Exercise directions >>
Go to the line containing "#[export] Instance VoteResult_eq_dec" in the records below and print it and every following line exactly, on through the line containing "(vq_responsesProcessed a) (vq_votes a).", then stop.
Start of Block
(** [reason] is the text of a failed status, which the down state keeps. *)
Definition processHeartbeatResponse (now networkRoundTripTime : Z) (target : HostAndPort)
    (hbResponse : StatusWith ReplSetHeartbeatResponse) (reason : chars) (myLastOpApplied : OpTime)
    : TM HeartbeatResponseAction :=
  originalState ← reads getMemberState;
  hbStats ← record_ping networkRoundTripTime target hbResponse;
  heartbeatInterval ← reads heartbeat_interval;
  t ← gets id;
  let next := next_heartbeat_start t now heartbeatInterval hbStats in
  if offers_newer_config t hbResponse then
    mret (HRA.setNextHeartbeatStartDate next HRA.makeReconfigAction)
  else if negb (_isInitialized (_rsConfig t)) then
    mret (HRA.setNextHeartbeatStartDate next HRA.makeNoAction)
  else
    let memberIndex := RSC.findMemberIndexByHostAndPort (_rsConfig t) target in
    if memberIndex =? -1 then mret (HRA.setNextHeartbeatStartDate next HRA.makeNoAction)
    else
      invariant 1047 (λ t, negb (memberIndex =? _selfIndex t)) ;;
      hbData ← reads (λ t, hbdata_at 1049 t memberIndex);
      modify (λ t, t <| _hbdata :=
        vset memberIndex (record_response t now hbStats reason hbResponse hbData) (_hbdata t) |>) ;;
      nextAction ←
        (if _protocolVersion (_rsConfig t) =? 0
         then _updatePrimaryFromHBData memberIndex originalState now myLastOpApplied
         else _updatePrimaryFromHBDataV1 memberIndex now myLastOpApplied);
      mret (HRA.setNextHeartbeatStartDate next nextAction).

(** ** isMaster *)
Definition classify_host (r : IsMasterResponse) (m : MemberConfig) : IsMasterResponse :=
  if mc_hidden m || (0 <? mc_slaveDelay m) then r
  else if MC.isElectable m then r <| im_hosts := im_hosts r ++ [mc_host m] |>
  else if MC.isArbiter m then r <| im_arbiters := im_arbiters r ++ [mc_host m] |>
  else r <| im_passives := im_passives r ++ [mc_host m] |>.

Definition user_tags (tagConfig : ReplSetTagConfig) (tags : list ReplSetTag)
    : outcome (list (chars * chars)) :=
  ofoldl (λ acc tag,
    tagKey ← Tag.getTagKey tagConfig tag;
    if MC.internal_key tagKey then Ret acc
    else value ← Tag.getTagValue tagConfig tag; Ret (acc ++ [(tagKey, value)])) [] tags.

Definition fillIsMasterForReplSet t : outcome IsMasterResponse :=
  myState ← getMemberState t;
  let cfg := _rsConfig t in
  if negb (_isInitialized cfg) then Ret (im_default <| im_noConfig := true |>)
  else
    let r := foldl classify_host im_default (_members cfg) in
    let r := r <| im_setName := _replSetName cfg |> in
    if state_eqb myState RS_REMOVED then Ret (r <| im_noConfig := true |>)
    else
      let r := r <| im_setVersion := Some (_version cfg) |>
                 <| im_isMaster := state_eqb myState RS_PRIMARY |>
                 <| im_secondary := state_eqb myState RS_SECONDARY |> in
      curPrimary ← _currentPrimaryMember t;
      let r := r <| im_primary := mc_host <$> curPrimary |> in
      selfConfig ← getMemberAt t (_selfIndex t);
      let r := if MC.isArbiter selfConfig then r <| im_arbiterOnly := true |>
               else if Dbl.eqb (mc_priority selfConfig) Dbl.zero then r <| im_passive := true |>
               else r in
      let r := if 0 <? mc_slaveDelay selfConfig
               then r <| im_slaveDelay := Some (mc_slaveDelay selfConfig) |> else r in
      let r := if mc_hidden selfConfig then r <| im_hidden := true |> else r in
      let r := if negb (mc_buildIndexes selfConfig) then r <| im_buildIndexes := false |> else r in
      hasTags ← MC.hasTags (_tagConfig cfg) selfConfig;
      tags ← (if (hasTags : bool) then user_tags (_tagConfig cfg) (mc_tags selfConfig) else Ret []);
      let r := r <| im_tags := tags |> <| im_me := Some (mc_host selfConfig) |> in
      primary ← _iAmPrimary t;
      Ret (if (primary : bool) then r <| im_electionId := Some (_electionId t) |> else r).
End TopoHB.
End of Block
Start of Block
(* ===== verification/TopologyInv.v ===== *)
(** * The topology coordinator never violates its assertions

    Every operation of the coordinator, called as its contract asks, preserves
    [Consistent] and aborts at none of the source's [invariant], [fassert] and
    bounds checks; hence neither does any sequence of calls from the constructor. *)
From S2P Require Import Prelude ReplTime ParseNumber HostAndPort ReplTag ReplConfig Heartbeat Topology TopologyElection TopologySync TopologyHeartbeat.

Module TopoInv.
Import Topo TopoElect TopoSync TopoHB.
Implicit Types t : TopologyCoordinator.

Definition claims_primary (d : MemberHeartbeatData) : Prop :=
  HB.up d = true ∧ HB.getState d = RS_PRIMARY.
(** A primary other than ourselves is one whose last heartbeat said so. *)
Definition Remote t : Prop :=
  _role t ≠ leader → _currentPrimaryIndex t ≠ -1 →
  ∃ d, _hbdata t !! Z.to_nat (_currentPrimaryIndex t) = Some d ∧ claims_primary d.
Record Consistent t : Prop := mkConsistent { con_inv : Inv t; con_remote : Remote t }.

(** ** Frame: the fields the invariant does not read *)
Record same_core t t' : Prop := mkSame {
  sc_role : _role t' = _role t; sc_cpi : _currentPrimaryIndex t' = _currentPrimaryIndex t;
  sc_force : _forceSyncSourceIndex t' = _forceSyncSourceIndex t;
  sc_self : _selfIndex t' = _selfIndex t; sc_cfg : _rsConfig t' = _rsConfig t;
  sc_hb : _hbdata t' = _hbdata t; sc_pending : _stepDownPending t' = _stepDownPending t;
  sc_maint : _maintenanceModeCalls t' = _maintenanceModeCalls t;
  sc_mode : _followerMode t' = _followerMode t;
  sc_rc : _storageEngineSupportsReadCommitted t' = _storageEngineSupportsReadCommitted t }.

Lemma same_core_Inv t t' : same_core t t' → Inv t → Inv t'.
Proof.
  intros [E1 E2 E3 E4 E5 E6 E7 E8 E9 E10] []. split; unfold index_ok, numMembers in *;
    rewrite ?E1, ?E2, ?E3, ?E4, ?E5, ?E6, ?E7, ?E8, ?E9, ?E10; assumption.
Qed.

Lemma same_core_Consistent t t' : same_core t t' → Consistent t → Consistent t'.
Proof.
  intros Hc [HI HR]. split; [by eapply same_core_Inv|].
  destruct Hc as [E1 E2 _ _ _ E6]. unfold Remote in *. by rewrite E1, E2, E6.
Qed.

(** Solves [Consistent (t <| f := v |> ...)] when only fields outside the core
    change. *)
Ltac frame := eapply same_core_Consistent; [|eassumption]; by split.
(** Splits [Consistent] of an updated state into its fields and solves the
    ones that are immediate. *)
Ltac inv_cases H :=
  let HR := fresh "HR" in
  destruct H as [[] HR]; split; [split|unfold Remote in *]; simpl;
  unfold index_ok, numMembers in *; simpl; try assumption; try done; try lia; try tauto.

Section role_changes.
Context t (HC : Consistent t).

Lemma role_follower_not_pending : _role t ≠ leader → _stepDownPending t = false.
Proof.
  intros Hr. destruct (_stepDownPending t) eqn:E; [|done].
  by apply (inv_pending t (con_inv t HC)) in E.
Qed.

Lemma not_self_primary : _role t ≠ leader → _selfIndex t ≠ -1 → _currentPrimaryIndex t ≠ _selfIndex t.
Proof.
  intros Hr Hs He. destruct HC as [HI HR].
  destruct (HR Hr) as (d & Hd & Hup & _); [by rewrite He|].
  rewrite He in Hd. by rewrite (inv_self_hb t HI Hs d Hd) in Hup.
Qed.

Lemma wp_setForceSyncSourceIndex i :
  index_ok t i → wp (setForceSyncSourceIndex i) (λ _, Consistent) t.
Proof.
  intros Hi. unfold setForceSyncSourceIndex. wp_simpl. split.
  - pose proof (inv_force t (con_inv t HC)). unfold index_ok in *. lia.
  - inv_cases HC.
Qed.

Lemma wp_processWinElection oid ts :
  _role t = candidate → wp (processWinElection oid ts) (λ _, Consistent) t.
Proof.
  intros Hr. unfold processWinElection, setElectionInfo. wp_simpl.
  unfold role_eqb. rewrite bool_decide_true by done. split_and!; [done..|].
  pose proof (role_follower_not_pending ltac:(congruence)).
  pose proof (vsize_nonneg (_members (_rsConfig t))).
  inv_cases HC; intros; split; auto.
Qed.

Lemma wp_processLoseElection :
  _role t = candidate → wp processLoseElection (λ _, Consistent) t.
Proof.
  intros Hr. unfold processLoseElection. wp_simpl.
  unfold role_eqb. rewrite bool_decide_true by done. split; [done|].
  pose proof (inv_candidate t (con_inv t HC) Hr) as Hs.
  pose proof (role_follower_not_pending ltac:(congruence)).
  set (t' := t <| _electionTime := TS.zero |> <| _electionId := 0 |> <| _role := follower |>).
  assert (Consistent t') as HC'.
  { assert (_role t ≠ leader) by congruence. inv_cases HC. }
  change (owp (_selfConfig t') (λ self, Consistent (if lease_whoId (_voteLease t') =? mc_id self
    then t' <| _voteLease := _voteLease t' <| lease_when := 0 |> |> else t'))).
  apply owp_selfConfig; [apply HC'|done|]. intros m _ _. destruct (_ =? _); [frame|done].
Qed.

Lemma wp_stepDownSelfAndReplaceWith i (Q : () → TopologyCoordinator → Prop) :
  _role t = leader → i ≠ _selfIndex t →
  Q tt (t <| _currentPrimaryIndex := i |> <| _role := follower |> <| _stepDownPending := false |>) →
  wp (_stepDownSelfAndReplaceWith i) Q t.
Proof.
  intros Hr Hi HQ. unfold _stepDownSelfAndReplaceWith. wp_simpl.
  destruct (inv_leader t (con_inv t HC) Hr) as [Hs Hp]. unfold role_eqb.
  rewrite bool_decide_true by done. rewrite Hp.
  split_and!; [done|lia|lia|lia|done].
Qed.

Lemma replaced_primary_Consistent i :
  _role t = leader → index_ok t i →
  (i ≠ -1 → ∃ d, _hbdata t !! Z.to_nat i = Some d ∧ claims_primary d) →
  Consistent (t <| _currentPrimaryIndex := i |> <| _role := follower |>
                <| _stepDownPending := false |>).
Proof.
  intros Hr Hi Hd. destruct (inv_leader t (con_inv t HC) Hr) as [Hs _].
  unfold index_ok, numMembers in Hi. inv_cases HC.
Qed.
End of Block
Start of Block
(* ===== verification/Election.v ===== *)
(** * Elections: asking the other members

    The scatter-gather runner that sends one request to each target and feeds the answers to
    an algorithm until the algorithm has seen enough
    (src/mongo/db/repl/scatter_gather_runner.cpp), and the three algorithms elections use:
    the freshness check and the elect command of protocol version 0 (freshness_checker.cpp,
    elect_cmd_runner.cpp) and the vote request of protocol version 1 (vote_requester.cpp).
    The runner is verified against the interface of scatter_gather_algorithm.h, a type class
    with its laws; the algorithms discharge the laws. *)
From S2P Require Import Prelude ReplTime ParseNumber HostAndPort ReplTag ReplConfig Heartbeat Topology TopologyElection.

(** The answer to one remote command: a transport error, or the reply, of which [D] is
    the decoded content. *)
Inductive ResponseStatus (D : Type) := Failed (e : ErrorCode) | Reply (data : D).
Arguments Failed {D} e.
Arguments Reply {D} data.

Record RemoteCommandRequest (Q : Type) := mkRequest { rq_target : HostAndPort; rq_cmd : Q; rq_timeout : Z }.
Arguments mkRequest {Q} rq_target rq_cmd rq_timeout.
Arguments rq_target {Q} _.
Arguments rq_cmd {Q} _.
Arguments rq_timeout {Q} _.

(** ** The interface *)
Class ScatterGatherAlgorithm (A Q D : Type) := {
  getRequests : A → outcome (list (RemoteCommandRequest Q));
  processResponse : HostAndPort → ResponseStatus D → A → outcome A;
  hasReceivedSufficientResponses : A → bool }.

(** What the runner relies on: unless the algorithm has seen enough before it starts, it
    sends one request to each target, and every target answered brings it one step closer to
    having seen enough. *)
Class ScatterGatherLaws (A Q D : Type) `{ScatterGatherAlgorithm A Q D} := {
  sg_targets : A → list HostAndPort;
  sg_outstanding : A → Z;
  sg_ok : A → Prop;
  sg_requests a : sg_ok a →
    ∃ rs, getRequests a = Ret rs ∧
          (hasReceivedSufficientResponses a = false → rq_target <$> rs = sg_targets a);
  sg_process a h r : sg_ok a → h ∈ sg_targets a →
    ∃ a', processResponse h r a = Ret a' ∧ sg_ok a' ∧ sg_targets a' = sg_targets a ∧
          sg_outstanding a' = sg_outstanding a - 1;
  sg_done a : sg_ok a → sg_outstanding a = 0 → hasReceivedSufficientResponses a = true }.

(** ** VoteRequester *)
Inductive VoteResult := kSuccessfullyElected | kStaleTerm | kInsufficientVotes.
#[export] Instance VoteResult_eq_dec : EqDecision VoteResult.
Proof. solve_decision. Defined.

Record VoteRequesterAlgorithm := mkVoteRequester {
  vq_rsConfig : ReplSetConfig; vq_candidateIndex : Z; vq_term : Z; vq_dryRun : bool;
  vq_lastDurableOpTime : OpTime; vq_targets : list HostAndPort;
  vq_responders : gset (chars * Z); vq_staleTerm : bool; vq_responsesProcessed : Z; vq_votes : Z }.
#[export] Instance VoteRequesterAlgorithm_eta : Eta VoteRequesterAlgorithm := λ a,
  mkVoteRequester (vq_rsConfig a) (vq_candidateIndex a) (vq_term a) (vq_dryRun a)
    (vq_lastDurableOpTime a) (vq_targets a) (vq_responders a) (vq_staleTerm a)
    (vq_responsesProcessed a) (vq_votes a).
End of Block
Solution to the exercise >>
#[export] Instance VoteResult_eq_dec : EqDecision VoteResult.
Proof. solve_decision. Defined.

Record VoteRequesterAlgorithm := mkVoteRequester {
  vq_rsConfig : ReplSetConfig; vq_candidateIndex : Z; vq_term : Z; vq_dryRun : bool;
  vq_lastDurableOpTime : OpTime; vq_targets : list HostAndPort;
  vq_responders : gset (chars * Z); vq_staleTerm : bool; vq_responsesProcessed : Z; vq_votes : Z }.
#[export] Instance VoteRequesterAlgorithm_eta : Eta VoteRequesterAlgorithm := λ a,
  mkVoteRequester (vq_rsConfig a) (vq_candidateIndex a) (vq_term a) (vq_dryRun a)
    (vq_lastDurableOpTime a) (vq_targets a) (vq_responders a) (vq_staleTerm a)
    (vq_responsesProcessed a) (vq_votes a).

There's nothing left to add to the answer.